- _WHAT TO PRODUCE_
Every record below should be printed exactly as it appears.

____________________

(* ===== verification/OpenExample.v ===== *)
(** * An opening to evaluate

    Two nodes that open a symmetric channel of a million atoms, from the offer
    to [funding_signed], with the group, the signatures and the digests of the
    other examples. *)

From stdpp Require Import list strings.
From S2P Require Import Prelude Chainparams Amount HtlcState Wire FeeStates CommitFee Features Script Shachain Keys Tapscript ChannelState Tx SymScripts Opening TcovScripts SymSettle SymState SymFactory Channel SymChannel CommitTx Signature LaneWire PeerState Peer Signer Opend CommitAgree CommitMirror Example CommitExample SignerFacts SymFacts OpenFacts OpenHonest SignerExample SymExample.
Import Toy ToySig.
Local Open Scope Z_scope.

#[export] Instance compact : CompactSigs ecdsa := {| ecdsa_parse_compact b := Some b |}.

(** A node's secrets depend on its seed. *)
Definition open_hkdf (size : nat) (salt k info : list Z) : outcome (list Z) :=
  let n := 10 * byte k 0 in
  Ret (if (size =? 192)%nat then secret (n + 1) ++ secret (n + 2) ++ secret (n + 3) ++ secret (n + 4) ++ secret (n + 5) ++ secret 99
       else byte k 0 :: repeat 0 31).
Definition open_points (n : Z) : basepoints := mk_basepoints (key (n + 2)) (key (n + 4)) (key (n + 3)) (key (n + 5)).
Definition open_asset : list Z := take 33 (default [] (fee_asset_tag seqnet)).
Definition node (n : Z) : open_env :=
  mk_open_env (mk_feature_set (fun _ => features channel_type_seq_symmetric)) (features channel_type_seq_symmetric) 2016 6
    (open_points n) (key (n + 1)) None false false [(open_asset, 200000000)] None.
Definition blank_points : basepoints := mk_basepoints [] [] [] [].
Definition open_conf : channel_config := mk_config 0 (mk_sat 546) (mk_msat 990000000) (mk_sat 0) (mk_msat 0) 144 30 (mk_msat 50000000).
Definition open_blank (n : Z) : open_state :=
  mk_open_state open_conf (mk_config 0 (mk_sat 0) (mk_msat 0) (mk_sat 0) (mk_msat 0) 0 0 (mk_msat 0)) (mk_msat 0) (253, 5000) 1 blank_points []
    (mk_sides (key (n + 6)) []) (repeat n 32) (mk_sat 1000000) (mk_msat 200000000) 0 open_asset
    (mk_sides None None) (mk_channel_type []) [] None None.

Definition agreed {A} (a : A) (r : negotiation A) : A := match r with Agreed x => x | _ => a end.
Definition nobody : conf_fields := sent_conf open_conf.
Definition no_oc : Opend.open_channel := mk_open_channel [] [] (mk_sat 0) (mk_msat 0) nobody 0 [] blank_points [] 0 None None None None None.
Definition no_ac : accept_channel := mk_accept_channel [] nobody 0 [] blank_points [] None None.

Definition ex_started : open_state * Opend.open_channel := Eval vm_compute in
  agreed (open_blank 0, no_oc) (funder_channel_start seqnet (node 10) (open_blank 10) 0 253 253 None channel_type_seq_symmetric).
Definition ex_offered : open_state := Eval vm_compute in agreed (open_blank 0) (fundee_offer seqnet (node 20) (open_blank 20) (snd ex_started)).
Definition ex_accept : open_state * accept_channel := Eval vm_compute in
  agreed (open_blank 0, no_ac) (fundee_accept (node 20) ex_offered (mk_offer_reply false None None 1)).
Definition ex_accepted : open_state * start_reply := Eval vm_compute in
  agreed (open_blank 0, mk_start_reply [] false (mk_channel_type []) None) (funder_channel_accepted seqnet sha (node 10) (fst ex_started) (snd ex_accept)).

Lemma ex_negotiation : negotiation_of seqnet sha (node 10) (node 20) (open_blank 10) (open_blank 20) 0 (fst ex_started) ex_offered (snd ex_started)
  (snd ex_accept) (fst ex_accepted) (fst ex_accept) (snd ex_accepted).
Proof.
  constructor.
  - split; vm_compute; reflexivity.
  - constructor; [vm_compute; reflexivity|discriminate|constructor|intros H; by destruct H].
  - exists 253, 253, None, channel_type_seq_symmetric. vm_compute. reflexivity.
  - vm_compute. reflexivity.
  - exists (mk_offer_reply false None None 1). vm_compute. reflexivity.
  - vm_compute. reflexivity.
Qed.

Lemma symmetric_delays_must_match_witness :
  to_self_delay (localconf (fst ex_accepted)) = 6 /\ symmetric_delay (node 10) = symmetric_delay (node 20).
Proof.
  split; [reflexivity|].
  apply (symmetric_delays_must_match seqnet sha (node 10) (node 20) _ _ _ _ _ _ _ _ _ _ ex_negotiation). vm_compute. reflexivity.
Defined.

(** ** The funding *)

Abbreviation ex_complete :=
  (funder_channel_complete seqnet sha rip no_len no_bytes false 4 sym_value sym_el_hash ex_hash open_hkdf sort_by no_signature no_junk [1] [] 0
     (node 10) (fst ex_accepted) (mk_outpoint (repeat 9 32) 0) (op_type (fst ex_accepted)) None []).
Abbreviation ex_created fc :=
  (fundee_channel_created seqnet sha rip no_len no_bytes false 4 sym_value sym_el_hash ex_hash open_hkdf sort_by no_signature no_signature no_junk [2] [] 0
     (node 20) (fst ex_accept) 0 fc).
Abbreviation ex_finish cr fs :=
  (funder_channel_signed seqnet sha rip no_len no_bytes sym_value sym_el_hash ex_hash open_hkdf sort_by no_signature no_signature no_junk [1] [] 0
     (node 10) cr fs).

(** What they agree on. *)
Definition the {A : Type} (r : negotiation A) : match r return Type with Agreed _ => A | _ => unit end := match r with Agreed a => a | _ => tt end.
Definition ex_made : negotiation (creating * funding_created) := Eval vm_compute in ex_complete.
Lemma ex_made_ok : ex_complete = ex_made.
Proof. vm_compute. reflexivity. Qed.
Definition ex_cr : creating := fst (the ex_made).
Definition ex_fc : funding_created := snd (the ex_made).
Definition ex_taken : negotiation (opened * funding_signed) := Eval vm_compute in ex_created ex_fc.
Lemma ex_taken_ok : ex_created ex_fc = ex_taken.
Proof. vm_compute. reflexivity. Qed.
Definition ex_od : opened := fst (the ex_taken).
Definition ex_fs : funding_signed := snd (the ex_taken).

Lemma ex_holds (n : Z) st : n = 1 \/ n = 2 -> op_issuer st = None -> holds_opening_keys open_hkdf [n] [] 0 (Opend.our_keys (node (10 * n)) st).
Proof. intros Hn _. exists (n :: repeat 0 31), (keys_of_bytes (ret (open_hkdf 192 [] [n] []))). destruct Hn as [-> | ->]; by repeat split; vm_compute. Qed.
Lemma ex_well_founded : well_founded open_hkdf (node 10) (node 20) [1] [] [2] [] 0 0 (fst ex_accepted) (fst ex_accept).
Proof.
  constructor; try (cbn; lia).
  - apply (ex_holds 1); [by left|done].
  - apply (ex_holds 2); [by right|done].
Qed.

____________________

- _EXERCISE RESULT_
(* ===== verification/OpenExample.v ===== *)
(** * An opening to evaluate

    Two nodes that open a symmetric channel of a million atoms, from the offer
    to [funding_signed], with the group, the signatures and the digests of the
    other examples. *)

From stdpp Require Import list strings.
From S2P Require Import Prelude Chainparams Amount HtlcState Wire FeeStates CommitFee Features Script Shachain Keys Tapscript ChannelState Tx SymScripts Opening TcovScripts SymSettle SymState SymFactory Channel SymChannel CommitTx Signature LaneWire PeerState Peer Signer Opend CommitAgree CommitMirror Example CommitExample SignerFacts SymFacts OpenFacts OpenHonest SignerExample SymExample.
Import Toy ToySig.
Local Open Scope Z_scope.

#[export] Instance compact : CompactSigs ecdsa := {| ecdsa_parse_compact b := Some b |}.

(** A node's secrets depend on its seed. *)
Definition open_hkdf (size : nat) (salt k info : list Z) : outcome (list Z) :=
  let n := 10 * byte k 0 in
  Ret (if (size =? 192)%nat then secret (n + 1) ++ secret (n + 2) ++ secret (n + 3) ++ secret (n + 4) ++ secret (n + 5) ++ secret 99
       else byte k 0 :: repeat 0 31).
Definition open_points (n : Z) : basepoints := mk_basepoints (key (n + 2)) (key (n + 4)) (key (n + 3)) (key (n + 5)).
Definition open_asset : list Z := take 33 (default [] (fee_asset_tag seqnet)).
Definition node (n : Z) : open_env :=
  mk_open_env (mk_feature_set (fun _ => features channel_type_seq_symmetric)) (features channel_type_seq_symmetric) 2016 6
    (open_points n) (key (n + 1)) None false false [(open_asset, 200000000)] None.
Definition blank_points : basepoints := mk_basepoints [] [] [] [].
Definition open_conf : channel_config := mk_config 0 (mk_sat 546) (mk_msat 990000000) (mk_sat 0) (mk_msat 0) 144 30 (mk_msat 50000000).
Definition open_blank (n : Z) : open_state :=
  mk_open_state open_conf (mk_config 0 (mk_sat 0) (mk_msat 0) (mk_sat 0) (mk_msat 0) 0 0 (mk_msat 0)) (mk_msat 0) (253, 5000) 1 blank_points []
    (mk_sides (key (n + 6)) []) (repeat n 32) (mk_sat 1000000) (mk_msat 200000000) 0 open_asset
    (mk_sides None None) (mk_channel_type []) [] None None.

Definition agreed {A} (a : A) (r : negotiation A) : A := match r with Agreed x => x | _ => a end.
Definition nobody : conf_fields := sent_conf open_conf.
Definition no_oc : Opend.open_channel := mk_open_channel [] [] (mk_sat 0) (mk_msat 0) nobody 0 [] blank_points [] 0 None None None None None.
Definition no_ac : accept_channel := mk_accept_channel [] nobody 0 [] blank_points [] None None.

Definition ex_started : open_state * Opend.open_channel := Eval vm_compute in
  agreed (open_blank 0, no_oc) (funder_channel_start seqnet (node 10) (open_blank 10) 0 253 253 None channel_type_seq_symmetric).
Definition ex_offered : open_state := Eval vm_compute in agreed (open_blank 0) (fundee_offer seqnet (node 20) (open_blank 20) (snd ex_started)).
Definition ex_accept : open_state * accept_channel := Eval vm_compute in
  agreed (open_blank 0, no_ac) (fundee_accept (node 20) ex_offered (mk_offer_reply false None None 1)).
Definition ex_accepted : open_state * start_reply := Eval vm_compute in
  agreed (open_blank 0, mk_start_reply [] false (mk_channel_type []) None) (funder_channel_accepted seqnet sha (node 10) (fst ex_started) (snd ex_accept)).

Lemma ex_negotiation : negotiation_of seqnet sha (node 10) (node 20) (open_blank 10) (open_blank 20) 0 (fst ex_started) ex_offered (snd ex_started)
  (snd ex_accept) (fst ex_accepted) (fst ex_accept) (snd ex_accepted).
Proof.
  constructor.
  - split; vm_compute; reflexivity.
  - constructor; [vm_compute; reflexivity|discriminate|constructor|intros H; by destruct H].
  - exists 253, 253, None, channel_type_seq_symmetric. vm_compute. reflexivity.
  - vm_compute. reflexivity.
  - exists (mk_offer_reply false None None 1). vm_compute. reflexivity.
  - vm_compute. reflexivity.
Qed.

Lemma symmetric_delays_must_match_witness :
  to_self_delay (localconf (fst ex_accepted)) = 6 /\ symmetric_delay (node 10) = symmetric_delay (node 20).
Proof.
  split; [reflexivity|].
  apply (symmetric_delays_must_match seqnet sha (node 10) (node 20) _ _ _ _ _ _ _ _ _ _ ex_negotiation). vm_compute. reflexivity.
Defined.

(** ** The funding *)

Abbreviation ex_complete :=
  (funder_channel_complete seqnet sha rip no_len no_bytes false 4 sym_value sym_el_hash ex_hash open_hkdf sort_by no_signature no_junk [1] [] 0
     (node 10) (fst ex_accepted) (mk_outpoint (repeat 9 32) 0) (op_type (fst ex_accepted)) None []).
Abbreviation ex_created fc :=
  (fundee_channel_created seqnet sha rip no_len no_bytes false 4 sym_value sym_el_hash ex_hash open_hkdf sort_by no_signature no_signature no_junk [2] [] 0
     (node 20) (fst ex_accept) 0 fc).
Abbreviation ex_finish cr fs :=
  (funder_channel_signed seqnet sha rip no_len no_bytes sym_value sym_el_hash ex_hash open_hkdf sort_by no_signature no_signature no_junk [1] [] 0
     (node 10) cr fs).

(** What they agree on. *)
Definition the {A : Type} (r : negotiation A) : match r return Type with Agreed _ => A | _ => unit end := match r with Agreed a => a | _ => tt end.
Definition ex_made : negotiation (creating * funding_created) := Eval vm_compute in ex_complete.
Lemma ex_made_ok : ex_complete = ex_made.
Proof. vm_compute. reflexivity. Qed.
Definition ex_cr : creating := fst (the ex_made).
Definition ex_fc : funding_created := snd (the ex_made).
Definition ex_taken : negotiation (opened * funding_signed) := Eval vm_compute in ex_created ex_fc.
Lemma ex_taken_ok : ex_created ex_fc = ex_taken.
Proof. vm_compute. reflexivity. Qed.
Definition ex_od : opened := fst (the ex_taken).
Definition ex_fs : funding_signed := snd (the ex_taken).

Lemma ex_holds (n : Z) st : n = 1 \/ n = 2 -> op_issuer st = None -> holds_opening_keys open_hkdf [n] [] 0 (Opend.our_keys (node (10 * n)) st).
Proof. intros Hn _. exists (n :: repeat 0 31), (keys_of_bytes (ret (open_hkdf 192 [] [n] []))). destruct Hn as [-> | ->]; by repeat split; vm_compute. Qed.
Lemma ex_well_founded : well_founded open_hkdf (node 10) (node 20) [1] [] [2] [] 0 0 (fst ex_accepted) (fst ex_accept).
Proof.
  constructor; try (cbn; lia).
  - apply (ex_holds 1); [by left|done].
  - apply (ex_holds 2); [by right|done].
Qed.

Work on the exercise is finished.